En fait, la réforme des droits familiaux à pension n'a aucune chance d'être réalisée proprement dans le cadre d'un bricolage : elle requiert une réforme systémique. Une telle réforme aurait dû être l'objet principal des consultations actuelles, puisque l'article 16 de la loi retraite 2010 dispose qu'en 2013 doit se tenir une "réflexion nationale" relative à la réforme systémique des retraites. Le législateur n'ayant pas abrogé cet article de loi, le gouvernement est d'ailleurs dans l'illégalité depuis plusieurs mois puisque cette "réflexion nationale" aurait dû être menée "à compter du 1er semestre 2013".
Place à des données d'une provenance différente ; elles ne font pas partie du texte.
(* ===== verification/WorkManagerTrackers.v ===== *)
(** * What the work manager does to the trackers it shares

    The broker hands its own trackers to the work manager, which then leaves completing and
    committing to the broker: scheduling, polling and forcing failures do not touch a shared
    tracker, and a submission only raises the last fetched offset. *)

From S2P Require Import Prelude Vendor Runtime Dto OffsetTracker PoisonMessage WorkQueueTopology ExecutionEngine WorkManager.

Section trackers.
Context {E : Type} `{EE : ExecutionEngine E} `{TL : TrackerLibs} `{RT : Runtime}.
Implicit Types (wm : WorkManager E).

Definition tracker_view wm := (tracker_store wm, offset_trackers wm, shared_offset_trackers wm).

Definition all_shared wm : Prop := ∀ tp l, od_get tp (offset_trackers wm) = Some l → tp ∈ shared_offset_trackers wm.

Lemma all_shared_view wm wm' : tracker_view wm' = tracker_view wm → all_shared wm → all_shared wm'.
Proof. unfold tracker_view, all_shared. intros [= _ -> ->]. done. Qed.

(** Every update of the manager outside [assign_tracker] and [fetch_tracker] is of other fields. *)
Ltac view_cases := repeat (case_match; try done).

(** ** Scheduling *)

Lemma release_lock_trackers w wm : tracker_view (release_ordering_lock w wm) = tracker_view wm.
Proof. unfold release_ordering_lock. view_cases. Qed.

Lemma record_items_trackers ws wm : tracker_view (record_submitted_items ws wm) = tracker_view wm.
Proof.
  unfold record_submitted_items. apply (fold_left_inv (λ s, tracker_view s = tracker_view wm)); [|done].
  intros s w <-. unfold record_submitted_item. cbn. unfold record_ordering_lock. cbn. view_cases.
Qed.
(* ===== verification/Adaptive.v ===== *)
(** * Adaptive limits and back pressure
    ([control_plane/adaptive_concurrency.py], [control_plane/adaptive_backpressure.py],
    [control_plane/broker_backpressure_support.py] and [check_backpressure] of
    [control_plane/broker_runtime_support.py])

    Two controllers move the in-flight limit of the broker between a floor and the
    configured maximum; the broker pauses and resumes the Kafka consumer on the load.
    What the broker needs from the work manager is the class [LimitedWork]. *)

From S2P Require Import Prelude Vendor Runtime Dto OffsetTracker PoisonMessage WorkQueueTopology ExecutionEngine WorkManager.

(** ** [int(n * 0.7)] in binary64

    The nearest number with a 53-bit significand, ties to even, of a positive integer;
    the literal [0.7] is [6305039478318694 / 2^53].  Neither factor is subnormal. *)

Definition round53 (m : Z) : Z :=
  let s := Z.log2 m - 52 in
  if s <=? 0 then m
  else
    let q := m / 2 ^ s in
    let r := m mod 2 ^ s in
    let half := 2 ^ (s - 1) in
    let q' := if r <? half then q else if half <? r then q + 1 else if Z.even q then q else q + 1 in
    q' * 2 ^ s.

Definition seven_tenths (n : Z) : Z := round53 (round53 n * 6305039478318694) / 2 ^ 53.

(** [max(1, int(limit * 0.7))] *)
Definition resume_limit_of (limit : Z) : Z := Z.max 1 (seven_tenths limit).

(** [int(queue_max * 0.7) if queue_max else 0] *)
Definition queue_resume_threshold_of (queue_max : Z) : Z :=
  if queue_max =? 0 then 0 else seven_tenths queue_max.

(** ** Adaptive concurrency *)

Record AdaptiveConcurrencyConfig := mkConcurrencyConfig {
  acc_enabled : bool;
  acc_min_in_flight : Z;
  acc_scale_up_step : Z;
  acc_scale_down_step : Z;
  acc_cooldown_ms : Z;
}.

(** The bounds the settings class validates *)
Definition concurrency_config_ok (c : AdaptiveConcurrencyConfig) : Prop :=
  0 ≤ acc_min_in_flight c ∧ 0 < acc_scale_up_step c ∧ 0 < acc_scale_down_step c ∧ 0 ≤ acc_cooldown_ms c.

Record AdaptiveConcurrencySample := mkSample {
  current_limit : Z;
  total_in_flight : Z;
  total_queued : Z;
  total_true_lag : Z;
  sample_is_paused : bool;
  queue_max_messages : Z;
}.

Record AdaptiveConcurrencyController := mkConcurrency {
  ac_config : AdaptiveConcurrencyConfig;
  ac_configured_max : Z;
  ac_min_in_flight : Z;
  ac_cooldown_seconds : Q;
  ac_last_adjusted_at : option Q;
}.

#[export] Instance AdaptiveConcurrencyController_settable : Settable AdaptiveConcurrencyController :=
  λ c, mkConcurrency (ac_config c) (ac_configured_max c) (ac_min_in_flight c)
         (ac_cooldown_seconds c) (ac_last_adjusted_at c).

Definition resolve_min_in_flight (configured raw : Z) : Z :=
  if raw <=? 0 then Z.max 1 (configured / 4) else Z.min configured (Z.max 1 raw).

Definition new_concurrency_controller (config : AdaptiveConcurrencyConfig) (configured_max_in_flight : Z)
    : AdaptiveConcurrencyController :=
  let configured := Z.max 1 configured_max_in_flight in
  mkConcurrency config configured (resolve_min_in_flight configured (acc_min_in_flight config))
    (Qmax0 (ms_to_seconds (acc_cooldown_ms config))) None.

(** [self._last_adjusted_at is not None and now - self._last_adjusted_at < self._cooldown_seconds] *)
Definition in_cooldown (last : option Q) (cooldown now : Q) : bool :=
  match last with
  | None => false
  | Some t => (now - t)%Q <q cooldown
  end.

(** [queue_max > 0 and queued >= queue_max] *)
Definition is_queue_full (queue_max queued : Z) : bool := (0 <? queue_max) && (queue_max <=? queued).

(** [evaluate] at the clock reading [now] *)
Definition ac_evaluate (sample : AdaptiveConcurrencySample) (now : Q) (c : AdaptiveConcurrencyController)
    : option Z * AdaptiveConcurrencyController :=
  if negb (acc_enabled (ac_config c)) then (None, c)
  else if in_cooldown (ac_last_adjusted_at c) (ac_cooldown_seconds c) now then (None, c)
  else
    let total_load := total_in_flight sample + total_queued sample in
    let queue_full := is_queue_full (queue_max_messages sample) (total_queued sample) in
    let new_limit :=
      if sample_is_paused sample || queue_full || (current_limit sample <? total_load) then
        Some (Z.max (ac_min_in_flight c) (current_limit sample - acc_scale_down_step (ac_config c)))
      else if (current_limit sample <=? total_true_lag sample) && (total_queued sample =? 0) then
        Some (Z.min (ac_configured_max c) (current_limit sample + acc_scale_up_step (ac_config c)))
      else None in
    match new_limit with
    | None => (None, c)
    | Some l => if l =? current_limit sample then (None, c)
                else (Some l, c <| ac_last_adjusted_at := Some now |>)
    end.

Record AdaptiveConcurrencyRuntimeSnapshot := mkConcurrencySnapshot {
  acs_configured_max_in_flight : Z;
  acs_effective_max_in_flight : Z;
  acs_min_in_flight : Z;
  acs_scale_up_step : Z;
  acs_scale_down_step : Z;
  acs_cooldown_ms : Z;
}.

Definition ac_build_runtime_snapshot (effective_max_in_flight : Z) (c : AdaptiveConcurrencyController)
    : AdaptiveConcurrencyRuntimeSnapshot :=
  mkConcurrencySnapshot (ac_configured_max c)
    (Z.max 1 (Z.min (ac_configured_max c) effective_max_in_flight))
    (ac_min_in_flight c) (acc_scale_up_step (ac_config c)) (acc_scale_down_step (ac_config c))
    (acc_cooldown_ms (ac_config c)).

(** ** Adaptive back pressure *)

Record AdaptiveBackpressureConfig := mkBackpressureConfig {
  abc_enabled : bool;
  abc_min_in_flight : Z;
  abc_scale_up_step : Z;
  abc_scale_down_step : Z;
  abc_cooldown_ms : Z;
  abc_lag_scale_up_threshold : Z;
  abc_low_latency_threshold_ms : Q;
  abc_high_latency_threshold_ms : Q;
}.

Definition backpressure_config_ok (c : AdaptiveBackpressureConfig) : Prop :=
  1 ≤ abc_min_in_flight c ∧ 0 < abc_scale_up_step c ∧ 0 < abc_scale_down_step c ∧ 0 ≤ abc_cooldown_ms c.

Inductive Decision_kind := DISABLED | HOLD | COOLDOWN | SCALE_DOWN | SCALE_UP.

Record AdaptiveBackpressureController := mkBackpressure {
  ab_config : AdaptiveBackpressureConfig;
  ab_configured_max : Z;
  ab_min_in_flight : Z;
  ab_effective_max_in_flight : Z;
  ab_cooldown_seconds : Q;
  ab_last_adjusted_at : option Q;
  last_decision : Decision_kind;
}.

#[export] Instance AdaptiveBackpressureController_settable : Settable AdaptiveBackpressureController :=
  λ c, mkBackpressure (ab_config c) (ab_configured_max c) (ab_min_in_flight c)
         (ab_effective_max_in_flight c) (ab_cooldown_seconds c) (ab_last_adjusted_at c) (last_decision c).

Definition new_backpressure_controller (configured_max_in_flight : Z) (config : AdaptiveBackpressureConfig)
    : AdaptiveBackpressureController :=
  let configured := Z.max 1 configured_max_in_flight in
  mkBackpressure config configured (Z.min configured (Z.max 1 (abc_min_in_flight config))) configured
    (Qmax0 (ms_to_seconds (abc_cooldown_ms config))) None
    (if negb (abc_enabled config) then DISABLED else HOLD).

(** The common end of both scaling branches: install [next_limit] when it differs *)
Definition ab_move_to (next_limit : Z) (now : Q) (decision : Decision_kind)
    (c : AdaptiveBackpressureController) : Z * AdaptiveBackpressureController :=
  if next_limit =? ab_effective_max_in_flight c
  then (ab_effective_max_in_flight c, c <| last_decision := HOLD |>)
  else (next_limit, c <| ab_effective_max_in_flight := next_limit |>
                      <| ab_last_adjusted_at := Some now |> <| last_decision := decision |>).

(** [evaluate] at the clock reading [now] *)
Definition ab_evaluate (lag queued : Z) (avg_completion_latency_seconds : option Q) (is_paused : bool)
    (now : Q) (c : AdaptiveBackpressureController) : Z * AdaptiveBackpressureController :=
  let cfg := ab_config c in
  if negb (abc_enabled cfg) then (ab_effective_max_in_flight c, c <| last_decision := DISABLED |>)
  else if in_cooldown (ab_last_adjusted_at c) (ab_cooldown_seconds c) now then
    (ab_effective_max_in_flight c, c <| last_decision := COOLDOWN |>)
  else
    let latency_ms := (λ s, (s * 1000)%Q) <$> avg_completion_latency_seconds in
    let should_scale_down :=
      is_paused || match latency_ms with Some ms => abc_high_latency_threshold_ms cfg <=q ms | None => false end in
    let should_scale_up :=
      (abc_lag_scale_up_threshold cfg <=? lag) && negb is_paused && (queued =? 0)
      && match latency_ms with Some ms => ms <=q abc_low_latency_threshold_ms cfg | None => false end in
    if should_scale_down then
      ab_move_to (Z.max (ab_min_in_flight c) (ab_effective_max_in_flight c - abc_scale_down_step cfg))
        now SCALE_DOWN c
    else if should_scale_up then
      ab_move_to (Z.min (ab_configured_max c) (ab_effective_max_in_flight c + abc_scale_up_step cfg))
        now SCALE_UP c
    else (ab_effective_max_in_flight c, c <| last_decision := HOLD |>).

Record AdaptiveBackpressureSnapshot := mkBackpressureSnapshot {
  abs_configured_max_in_flight : Z;
  abs_effective_max_in_flight : Z;
  abs_min_in_flight : Z;
  abs_scale_up_step : Z;
  abs_scale_down_step : Z;
  abs_cooldown_ms : Z;
  abs_lag_scale_up_threshold : Z;
  abs_low_latency_threshold_ms : Q;
  abs_high_latency_threshold_ms : Q;
  abs_last_decision : Decision_kind;
  abs_avg_completion_latency_seconds : option Q;
}.

Definition ab_build_runtime_snapshot (latency : option Q) (c : AdaptiveBackpressureController)
    : AdaptiveBackpressureSnapshot :=
  let cfg := ab_config c in
  mkBackpressureSnapshot (ab_configured_max c) (ab_effective_max_in_flight c) (ab_min_in_flight c)
    (abc_scale_up_step cfg) (abc_scale_down_step cfg) (abc_cooldown_ms cfg)
    (abc_lag_scale_up_threshold cfg) (abc_low_latency_threshold_ms cfg)
    (abc_high_latency_threshold_ms cfg) (last_decision c) latency.

(** ** What the broker needs of the work manager *)

Class LimitedWork (W : Type) := {
  lw_total_in_flight : W → Z;          (* get_total_in_flight_count *)
  lw_total_queued : W → Z;             (* get_total_queued_messages *)
  lw_average_latency : W → option Q;   (* get_average_completion_latency_seconds *)
  lw_limit : W → Z;                    (* the limit the scheduler obeys *)
  lw_set_limit : Z → W → option W;     (* set_max_in_flight_messages; None is the ValueError *)
}.

Class LimitedWorkLaws (W : Type) `{LimitedWork W} : Prop := {
  lw_set_limit_ok v w : 1 ≤ v → ∃ w', lw_set_limit v w = Some w' ∧ lw_limit w' = v
                          ∧ lw_total_in_flight w' = lw_total_in_flight w
                          ∧ lw_total_queued w' = lw_total_queued w;
}.

#[export] Instance work_manager_limited {E} `{ExecutionEngine E} `{TrackerLibs} : LimitedWork (WorkManager E) := {|
  lw_total_in_flight := get_total_in_flight_count;
  lw_total_queued := get_total_queued_messages;
  lw_average_latency := completion_latency_ema_seconds;
  lw_limit := max_in_flight_messages;
  lw_set_limit := set_max_in_flight_messages;
|}.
Concernant la recherche de l'équilibre financier, le Gouvernement n'a pas voulu toucher, comme il aurait été nécessaire, au montant des pensions déjà liquidées. Il s'oriente vers un accroissement des cotisations vieillesse, dont les effets seront peut-être décevants, car mauvais pour l'activité. Dans l'état actuel de nos finances publiques, il faudrait à la fois amener la CSG sur les retraites au niveau de celle sur les salaires, pour financer l'assurance maladie, et suspendre quelques années l'indexation des pensions au-delà d'un certain montant. Une technique utilisée au Canada permettrait de réaliser cette opération malgré la difficulté inhérente à la multiplicité de nos régimes.

Signalons enfin que le traitement de la pénibilité va probablement donner lieu à une opération de cavalerie : les rentrées supplémentaires qu'il légitimera serviront au début à réduire le déficit, et en 2030 les enfants d'aujourd'hui auront à payer la note de la pénibilité.



[1] Pour des explications détaillées du problème et des solutions possibles, voir A. Robinet et J. Bichot, La mort de l'État providence ; vive les assurances sociales ! (à paraître aux Belles-Lettres le 3 octobre).